Lemma total_shifted (m : Q) (a : list Q) :
  total ((λ value, value - m) <$> a)
  == total a - inject_Z (Z.of_nat (length a)) * m.
Proof.
  induction a as [|v a IH].
  - simpl. ring.
  - change (v - m + total ((λ value, value - m) <$> a)
            == v + total a - inject_Z (Z.of_nat (Datatypes.S (length a))) * m).
    rewrite IH, Nat2Z.inj_succ. unfold Z.succ. rewrite inject_Z_plus. ring.
Qed.

Lemma arithmetic_mean_shifted (m : Q) (a : list Q) :
  a ≠ [] → m == arithmetic_mean a →
  arithmetic_mean ((λ value, value - m) <$> a) == 0.
Proof.
  intros Hne Hm. unfold arithmetic_mean in *.
  rewrite length_fmap, total_shifted, Hm.
  assert (~ inject_Z (Z.of_nat (length a)) == 0) as Hn.
  { destruct a as [|v a]; [done|]. simpl length.
    intros E. unfold Qeq in E. simpl in E. lia. }
  revert Hn. generalize (total a) (inject_Z (Z.of_nat (length a))).
  intros s n Hn. field. exact Hn.
Qed.

(** In exact arithmetic a centred, non-empty axis has mean 0. *)
Lemma arithmetic_mean_centered (a : list Q) :
  a ≠ [] → arithmetic_mean (centered a) == 0.
Proof.
  intros Hne. apply arithmetic_mean_shifted; [done|].
  apply np_mean_arithmetic_mean.
Qed.

Lemma centered_arithmetic_mean (a : list Q) :
  Forall2 Qeq (centered a) ((λ value, value - arithmetic_mean a) <$> a).
Proof.
  unfold centered. apply Forall2_fmap, Forall_Forall2_diag, Forall_forall.
  intros v _. change sub with Qminus.
  rewrite np_mean_arithmetic_mean. reflexivity.
Qed.

End ExactSums.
**********
Exercise objective
Look at the records above. Copy every line where the string "list" occurs.

Written reply
Lemma total_shifted (m : Q) (a : list Q) :
Lemma arithmetic_mean_shifted (m : Q) (a : list Q) :
Lemma arithmetic_mean_centered (a : list Q) :
Lemma centered_arithmetic_mean (a : list Q) :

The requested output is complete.